8.6 Patients with Renal Impairment

Cefazolin for Injection USP, Pharmacy Bulk Package bag, SmartPak ® should not be used in patients with renal impairment who require less than a 250 mg dose of Cefazolin. When cefazolin is administered to patients with low urinary output because of impaired renal function (creatinine clearance less than 55 mL/minute), lower daily dosage is required [see Dosage and Administration (2.3) and Warnings and Precautions (5.2) ].


Cefazolin for Injection USP, Pharmacy Bulk Package bag SmartPak ® should not be used in patients who require less than a 250 mg dose of cefazolin.

Cefazolin for Injection, USP, is a sterile, lyophilized, semisynthetic cephalosporin for intravenous administration. It is the sodium salt of 3-{[(5-methyl-1,3,4-thiadiazol-2-yl)thio]-methyl}-8-oxo-7- [2-(1H -tetrazol-1-yl)acetamido]-5-thia-1-azabicyclo [4.2.0]oct-2-ene-2-carboxylic acid. Each Pharmacy Bulk Package contains 48 mg (2.1 mEq) of sodium per 1 gram of cefazolin sodium. Cefazolin for Injection, USP, is supplied in 100 grams and 300 grams SmartPak® Pharmacy Bulk Packages bags equivalent. Each SmartPak® Pharmacy Bulk Package bag contains cefazolin sodium equivalent to 100 grams or 300 grams of cefazolin.


A Pharmacy Bulk Package is a container of a sterile preparation for intravenous use that contains many single doses. The contents are intended for use in a pharmacy admixture service and are restricted to the preparation of admixtures for intravenous infusion.

The molecular formula is C14 H13 N8 NaO4 S3 . The molecular weight is 476.49.

The structural formula is as follows:

Structural Formula

The pH of the reconstituted solution is between 4 and 6.


12.1 Mechanism of Action

Cefazolin is an antibacterial drug [see Microbiology (12.4) ].

12.2 Pharmacodynamics

The pharmacokinetic/pharmacodynamic relationship for cefazolin has not been evaluated in patients.

12.3 Pharmacokinetics

Studies have shown that following intravenous administration of cefazolin to normal volunteers, mean serum concentrations peaked at approximately 185 mcg/mL and were approximately 4 mcg/mL at 8 hours for a 1 gram dose.

The serum half-life for cefazolin is approximately 1.8 hours following IV administration.

In a study, using normal volunteers, of constant intravenous infusion with dosages of 3.5 mg/kg for 1 hour (approximately 250 mg) and 1.5 mg/kg the next 2 hours (approximately 100 mg), cefazolin produced a steady serum level at the third hour of approximately 28 mcg/mL.

Plasma pharmacokinetic parameters of cefazolin in normal volunteers (N=12) following a single 15-minute intravenous infusion of 2 grams of Cefazolin for Injection, USP are summarized in Table 3.
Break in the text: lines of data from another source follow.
(** ** A sample history *)

Definition sample_ctx (actor : string) (roles : gset string) (key : string) : ApiContext := MkContext "acme" actor roles "corr" (Some ("request-" +:+ key)) None.
Definition sample_quota_body : document := [("max_gpus", VInt 8); ("max_gpu_hours", VStr "100"); ("max_concurrent_jobs", VInt 2)].
Definition sample_job_value : pyval :=
  VDict [("id", VStr "job-1"); ("project_id", VStr "prj"); ("workload_class", VStr "online_inference");
         ("request", VDict [("gpu_count", VInt 1); ("estimated_hours", VStr "1.5"); ("power_kw_per_gpu", VStr "0.7")]);
         ("sla", VDict [("deadline", VStr "+7200000000")]); ("submitted_at", VStr "+0")].
Definition sample_node_value : pyval :=
  VDict [("id", VStr "n1"); ("site_id", VStr "s1"); ("topology_asset_id", VStr "rack");
         ("gpus", VList [VDict [("id", VStr "g1"); ("model", VStr "H100"); ("memory_gb", VInt 80); ("max_power_kw", VStr "0.7")]])].
Definition sample_admission_body : document :=
  [("job", sample_job_value); ("now", VStr "+60000000");
   ("snapshot", VDict [("nodes", VList [sample_node_value]); ("topology_version", VInt 1); ("observed_at", VStr "+0")]);
   ("quota", VDict [("max_gpus", VInt 400); ("max_gpu_hours", VInt 1000); ("max_concurrent_jobs", VInt 50)])].
Definition sample_requests : list admin_request :=
  [ReqConfigure 1 (MkResourceRequest "q" sample_quota_body) (sample_ctx "eve" {["operator"]} "k0");
   ReqConfigure 2 (MkResourceRequest "q" sample_quota_body) (sample_ctx "ann" {["tenant_admin"]} "k1");
   ReqDraft 3 (MkDraftRequest [[("id", VStr "hall"); ("site_id", VStr "s1"); ("kind", VStr "room")]; [("id", VStr "rack"); ("site_id", VStr "s1"); ("kind", VStr "rack")]]
     [[("parent_id", VStr "hall"); ("child_id", VStr "rack")]]) (sample_ctx "bob" {["operator"]} "k2");
   ReqTopology 4 "1" 1 (sample_ctx "bob" {["operator"]} "k3");
   ReqRegister 5 (MkResourceRequest "demand" [("version", VStr "v1"); ("artifact_hash", VStr "a"); ("dataset_hash", VStr "d"); ("created_at", VStr "+0")])
     (sample_ctx "bob" {["operator"]} "k4");
   ReqPromote 6 "demand" (MkResourceRequest "x" [("version", VStr "v1")]) (sample_ctx "eve" {["operator"]} "k5");
   ReqPromote 7 "demand" (MkResourceRequest "x" [("version", VStr "v1")]) (sample_ctx "ann" {["model_admin"]} "k6");
   ReqPolicy 8 (MkResourceRequest "soc" [("version", VInt 1); ("rule", VDict [("field", VStr "soc"); ("operator", VStr "gte"); ("value", VInt 1)]);
     ("enforcement", VStr "hard"); ("priority", VInt 5); ("owner", VStr "ann")]) (sample_ctx "ann" {["safety_admin"]} "k7");
   ReqAdmission sample_admission_body (sample_ctx "bob" {["operator"]} "k8")].
Definition sample_tables (n : nat) : components pg_ledger pg_registry model_table pg_policies :=
  st_store (administered aware_clock clock_text (λ _, "") (λ _, "hash") (λ _, "digest") (λ _ _ _, "etag") Ok (@atomically) (λ _, None) (λ _, "d") (take n sample_requests)).

Example sample_administration :
  map (λ n, let s := sample_tables n in
    (max_gpus <$> pg_limit (co_quota s) "acme", (pg_usage (co_quota s) "acme").1.1,
     bool_decide (is_Some (Topology.topology_versions (co_topology s) !! ("acme", 1))),
     row_stage <$> co_models s !! ("acme", "demand", "v1"), length (pg_values (co_policies s)))) [1; 2; 4; 5; 6; 7; 8; 9]%nat
  = [(None, 0, false, None, 0%nat); (Some 8, 0, false, None, 0%nat); (Some 8, 0, true, None, 0%nat); (Some 8, 0, true, Some REGISTERED, 0%nat);
     (Some 8, 0, true, Some REGISTERED, 0%nat); (Some 8, 0, true, Some PRODUCTION, 0%nat); (Some 8, 0, true, Some PRODUCTION, 1%nat);
     (Some 8, 1, true, Some PRODUCTION, 1%nat)].
Proof. vm_compute. reflexivity. Qed.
Table 3: Mean (Standard Deviation) Plasma Pharmacokinetic Parameters of Cefazolin in Normal Volunteers

*Tmax reported as median( range)

N = number of subjects observed; Cmax = maximum plasma concentration; Tmax = time to maximum plasma concentration; AUC0-inf = area under the plasma concentration-time curve extrapolated to infinity; t½ = apparent plasma terminal elimination half-life; CL = total clearance; Vz = volume of distribution

N C max (mcg/mL) T max * (h) AUC 0-inf (mcg*h/mL) t ½ (h) CL (L/h) V z (L)
Single 2 g Dose as a 15-Minute I.V. Infusion 12 280.9 (45.9) 0.25(0.25-0.33) 509.9 (89.3) 2.01 (0.28) 4.03 (0.68) 11.5 (1.53)

Studies in patients hospitalized with infections indicate that cefazolin produces mean peak serum levels approximately equivalent to those seen in normal volunteers.

Bile levels in patients without obstructive biliary disease can reach or exceed serum levels by up to five times; however, in patients with obstructive biliary disease, bile levels of cefazolin are considerably lower than serum levels (< 1.0 mcg/mL).

In synovial fluid, the cefazolin concentration becomes comparable to that reached in serum at about 4 hours after drug administration.

Studies of cord blood show prompt transfer of cefazolin across the placenta. Cefazolin is present in very low concentrations in the milk of nursing mothers.

Cefazolin is excreted unchanged in the urine. In the first 6 hours approximately 60% of the drug is excreted in the urine and this increases to 70% to 80% within 24 hours.